▶ **DATA IN THIS EXERCISE**:
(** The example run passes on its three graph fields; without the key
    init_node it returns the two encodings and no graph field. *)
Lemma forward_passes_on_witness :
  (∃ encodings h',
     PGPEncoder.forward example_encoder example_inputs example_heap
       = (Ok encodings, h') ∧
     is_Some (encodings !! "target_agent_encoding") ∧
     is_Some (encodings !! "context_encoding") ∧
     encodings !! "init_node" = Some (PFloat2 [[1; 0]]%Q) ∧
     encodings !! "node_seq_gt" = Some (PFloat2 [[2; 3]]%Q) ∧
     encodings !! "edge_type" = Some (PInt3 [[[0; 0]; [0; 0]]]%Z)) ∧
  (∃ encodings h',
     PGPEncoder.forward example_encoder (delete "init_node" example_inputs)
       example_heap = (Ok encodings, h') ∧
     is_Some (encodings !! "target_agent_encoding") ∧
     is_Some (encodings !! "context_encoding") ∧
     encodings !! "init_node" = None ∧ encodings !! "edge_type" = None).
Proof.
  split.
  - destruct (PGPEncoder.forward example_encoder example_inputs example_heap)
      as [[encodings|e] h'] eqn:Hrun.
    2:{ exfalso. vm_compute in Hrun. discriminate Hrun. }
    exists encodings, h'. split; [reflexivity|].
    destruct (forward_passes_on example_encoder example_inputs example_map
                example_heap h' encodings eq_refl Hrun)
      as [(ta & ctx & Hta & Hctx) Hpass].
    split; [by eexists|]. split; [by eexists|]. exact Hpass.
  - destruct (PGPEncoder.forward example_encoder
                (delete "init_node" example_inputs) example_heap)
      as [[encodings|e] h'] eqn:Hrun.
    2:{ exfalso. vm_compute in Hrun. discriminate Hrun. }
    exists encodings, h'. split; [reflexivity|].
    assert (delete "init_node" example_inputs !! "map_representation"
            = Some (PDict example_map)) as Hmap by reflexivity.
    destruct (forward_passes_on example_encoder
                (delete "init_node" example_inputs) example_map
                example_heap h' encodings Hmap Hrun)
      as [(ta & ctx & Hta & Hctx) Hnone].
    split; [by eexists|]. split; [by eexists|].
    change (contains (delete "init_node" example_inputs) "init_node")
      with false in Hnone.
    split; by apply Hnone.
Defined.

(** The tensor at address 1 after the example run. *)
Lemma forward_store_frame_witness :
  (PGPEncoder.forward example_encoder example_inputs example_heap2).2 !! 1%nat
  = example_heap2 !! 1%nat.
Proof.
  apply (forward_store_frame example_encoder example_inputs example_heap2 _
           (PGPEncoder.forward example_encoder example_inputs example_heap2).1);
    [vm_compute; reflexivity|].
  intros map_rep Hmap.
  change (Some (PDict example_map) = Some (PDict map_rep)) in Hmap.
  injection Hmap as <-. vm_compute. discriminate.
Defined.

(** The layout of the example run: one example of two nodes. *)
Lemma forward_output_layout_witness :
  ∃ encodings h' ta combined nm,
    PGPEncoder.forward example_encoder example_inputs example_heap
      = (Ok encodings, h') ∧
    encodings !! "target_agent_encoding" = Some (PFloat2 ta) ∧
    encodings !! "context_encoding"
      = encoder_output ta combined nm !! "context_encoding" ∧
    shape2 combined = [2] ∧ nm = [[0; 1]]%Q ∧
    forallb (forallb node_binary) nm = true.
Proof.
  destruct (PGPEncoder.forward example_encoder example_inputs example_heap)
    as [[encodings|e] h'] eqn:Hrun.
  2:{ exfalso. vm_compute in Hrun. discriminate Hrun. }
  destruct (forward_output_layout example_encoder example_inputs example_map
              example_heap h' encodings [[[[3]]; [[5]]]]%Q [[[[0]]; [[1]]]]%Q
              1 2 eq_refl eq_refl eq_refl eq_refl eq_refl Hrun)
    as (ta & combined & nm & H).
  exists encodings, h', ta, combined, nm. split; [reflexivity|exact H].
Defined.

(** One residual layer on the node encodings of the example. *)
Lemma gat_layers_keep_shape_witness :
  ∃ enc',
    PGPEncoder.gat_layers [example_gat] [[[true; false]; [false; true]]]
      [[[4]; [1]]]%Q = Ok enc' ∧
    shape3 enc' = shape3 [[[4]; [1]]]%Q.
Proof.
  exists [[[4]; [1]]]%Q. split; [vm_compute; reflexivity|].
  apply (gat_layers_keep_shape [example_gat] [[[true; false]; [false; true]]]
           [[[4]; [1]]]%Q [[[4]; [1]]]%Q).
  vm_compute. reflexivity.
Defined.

...

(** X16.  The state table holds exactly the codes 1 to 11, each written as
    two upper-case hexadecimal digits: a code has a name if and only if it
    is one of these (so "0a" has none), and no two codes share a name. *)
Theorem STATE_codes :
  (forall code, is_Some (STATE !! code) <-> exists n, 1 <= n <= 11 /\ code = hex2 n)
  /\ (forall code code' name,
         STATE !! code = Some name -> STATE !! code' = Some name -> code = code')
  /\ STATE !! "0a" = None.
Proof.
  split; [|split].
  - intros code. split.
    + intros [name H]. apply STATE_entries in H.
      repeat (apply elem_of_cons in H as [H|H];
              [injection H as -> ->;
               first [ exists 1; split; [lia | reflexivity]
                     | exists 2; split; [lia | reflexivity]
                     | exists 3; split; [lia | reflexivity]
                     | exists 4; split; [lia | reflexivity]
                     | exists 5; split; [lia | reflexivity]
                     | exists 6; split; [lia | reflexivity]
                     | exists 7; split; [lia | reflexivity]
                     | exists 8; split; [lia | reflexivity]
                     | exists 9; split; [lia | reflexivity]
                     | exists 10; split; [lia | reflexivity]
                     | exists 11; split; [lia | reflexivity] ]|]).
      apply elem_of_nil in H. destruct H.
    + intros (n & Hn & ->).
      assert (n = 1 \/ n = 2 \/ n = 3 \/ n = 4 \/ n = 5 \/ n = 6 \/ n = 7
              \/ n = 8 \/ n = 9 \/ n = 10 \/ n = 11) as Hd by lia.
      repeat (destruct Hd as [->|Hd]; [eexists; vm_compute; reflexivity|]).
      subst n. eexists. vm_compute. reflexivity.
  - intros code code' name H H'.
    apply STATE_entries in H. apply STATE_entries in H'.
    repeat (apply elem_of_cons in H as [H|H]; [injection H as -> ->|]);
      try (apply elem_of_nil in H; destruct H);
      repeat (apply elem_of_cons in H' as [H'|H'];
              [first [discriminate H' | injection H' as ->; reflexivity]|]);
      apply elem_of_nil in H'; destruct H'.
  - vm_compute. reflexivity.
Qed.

---

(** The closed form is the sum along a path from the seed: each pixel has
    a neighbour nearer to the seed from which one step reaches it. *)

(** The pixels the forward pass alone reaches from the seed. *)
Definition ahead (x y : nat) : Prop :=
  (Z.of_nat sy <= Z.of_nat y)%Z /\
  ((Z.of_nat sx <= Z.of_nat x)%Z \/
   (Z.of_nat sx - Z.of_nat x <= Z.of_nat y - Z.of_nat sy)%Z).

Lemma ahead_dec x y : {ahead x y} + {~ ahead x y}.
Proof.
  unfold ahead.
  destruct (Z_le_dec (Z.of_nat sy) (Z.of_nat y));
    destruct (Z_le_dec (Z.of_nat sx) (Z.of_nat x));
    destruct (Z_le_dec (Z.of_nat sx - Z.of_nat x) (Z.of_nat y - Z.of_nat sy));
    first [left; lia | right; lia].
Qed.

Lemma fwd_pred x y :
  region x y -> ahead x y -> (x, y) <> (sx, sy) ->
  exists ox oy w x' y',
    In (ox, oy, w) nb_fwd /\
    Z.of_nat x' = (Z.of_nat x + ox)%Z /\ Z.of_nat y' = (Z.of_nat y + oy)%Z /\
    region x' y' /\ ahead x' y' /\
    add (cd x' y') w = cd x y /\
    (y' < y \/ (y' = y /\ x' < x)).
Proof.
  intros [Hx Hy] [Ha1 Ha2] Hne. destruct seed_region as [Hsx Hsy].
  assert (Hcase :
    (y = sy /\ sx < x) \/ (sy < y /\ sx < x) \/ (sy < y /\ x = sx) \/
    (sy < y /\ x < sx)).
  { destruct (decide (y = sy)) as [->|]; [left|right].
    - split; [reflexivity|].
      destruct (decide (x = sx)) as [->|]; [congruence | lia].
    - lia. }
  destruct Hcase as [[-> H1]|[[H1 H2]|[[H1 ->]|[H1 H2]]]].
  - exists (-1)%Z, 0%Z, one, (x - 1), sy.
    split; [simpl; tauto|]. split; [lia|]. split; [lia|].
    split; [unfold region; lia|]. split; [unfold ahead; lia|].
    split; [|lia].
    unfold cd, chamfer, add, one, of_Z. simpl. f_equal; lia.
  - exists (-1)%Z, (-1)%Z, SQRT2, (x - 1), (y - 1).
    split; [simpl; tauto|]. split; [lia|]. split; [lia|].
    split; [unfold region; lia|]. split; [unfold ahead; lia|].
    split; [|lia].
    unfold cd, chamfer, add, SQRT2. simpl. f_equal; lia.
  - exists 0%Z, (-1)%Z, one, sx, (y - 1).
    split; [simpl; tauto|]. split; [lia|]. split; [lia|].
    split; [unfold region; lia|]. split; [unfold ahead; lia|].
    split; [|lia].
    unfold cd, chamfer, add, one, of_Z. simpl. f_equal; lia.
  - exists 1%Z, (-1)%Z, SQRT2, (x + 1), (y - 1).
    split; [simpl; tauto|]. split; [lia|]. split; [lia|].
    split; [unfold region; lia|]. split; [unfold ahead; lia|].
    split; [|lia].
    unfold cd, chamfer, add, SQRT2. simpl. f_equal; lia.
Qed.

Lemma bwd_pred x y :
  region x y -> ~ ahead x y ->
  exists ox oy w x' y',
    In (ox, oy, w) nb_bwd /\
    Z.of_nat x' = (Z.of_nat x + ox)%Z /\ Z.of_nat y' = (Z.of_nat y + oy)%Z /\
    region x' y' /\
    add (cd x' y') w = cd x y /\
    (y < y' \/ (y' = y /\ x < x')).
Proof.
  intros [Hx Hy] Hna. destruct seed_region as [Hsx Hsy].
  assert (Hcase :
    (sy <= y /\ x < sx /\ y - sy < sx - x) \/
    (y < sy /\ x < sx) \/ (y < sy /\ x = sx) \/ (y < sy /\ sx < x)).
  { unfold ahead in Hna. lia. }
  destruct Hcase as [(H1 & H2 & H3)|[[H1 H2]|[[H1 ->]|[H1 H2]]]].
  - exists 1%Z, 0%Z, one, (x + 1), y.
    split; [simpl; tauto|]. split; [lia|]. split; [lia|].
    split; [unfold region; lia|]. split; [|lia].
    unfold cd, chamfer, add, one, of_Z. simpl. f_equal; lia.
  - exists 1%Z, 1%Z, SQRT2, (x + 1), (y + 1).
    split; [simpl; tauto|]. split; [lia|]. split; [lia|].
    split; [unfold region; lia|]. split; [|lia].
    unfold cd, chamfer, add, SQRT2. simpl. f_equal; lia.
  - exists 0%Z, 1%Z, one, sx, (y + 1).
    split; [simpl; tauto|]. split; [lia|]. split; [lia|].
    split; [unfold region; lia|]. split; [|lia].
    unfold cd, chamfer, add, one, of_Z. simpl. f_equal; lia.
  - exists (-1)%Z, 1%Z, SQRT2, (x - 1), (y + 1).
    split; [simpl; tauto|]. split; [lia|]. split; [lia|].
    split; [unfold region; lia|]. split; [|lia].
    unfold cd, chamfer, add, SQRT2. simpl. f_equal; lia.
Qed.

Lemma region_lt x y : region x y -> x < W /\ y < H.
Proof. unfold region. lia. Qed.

▶ **REQUIRED ACTION**: Considering only the material above, set down every line from the one with "- intros code. split." to the one with "2; split; [lia | reflexivity]", inclusive, exactly as written.

▶ **TASK SOLUTION**:
  - intros code. split.
    + intros [name H]. apply STATE_entries in H.
      repeat (apply elem_of_cons in H as [H|H];
              [injection H as -> ->;
               first [ exists 1; split; [lia | reflexivity]
                     | exists 2; split; [lia | reflexivity]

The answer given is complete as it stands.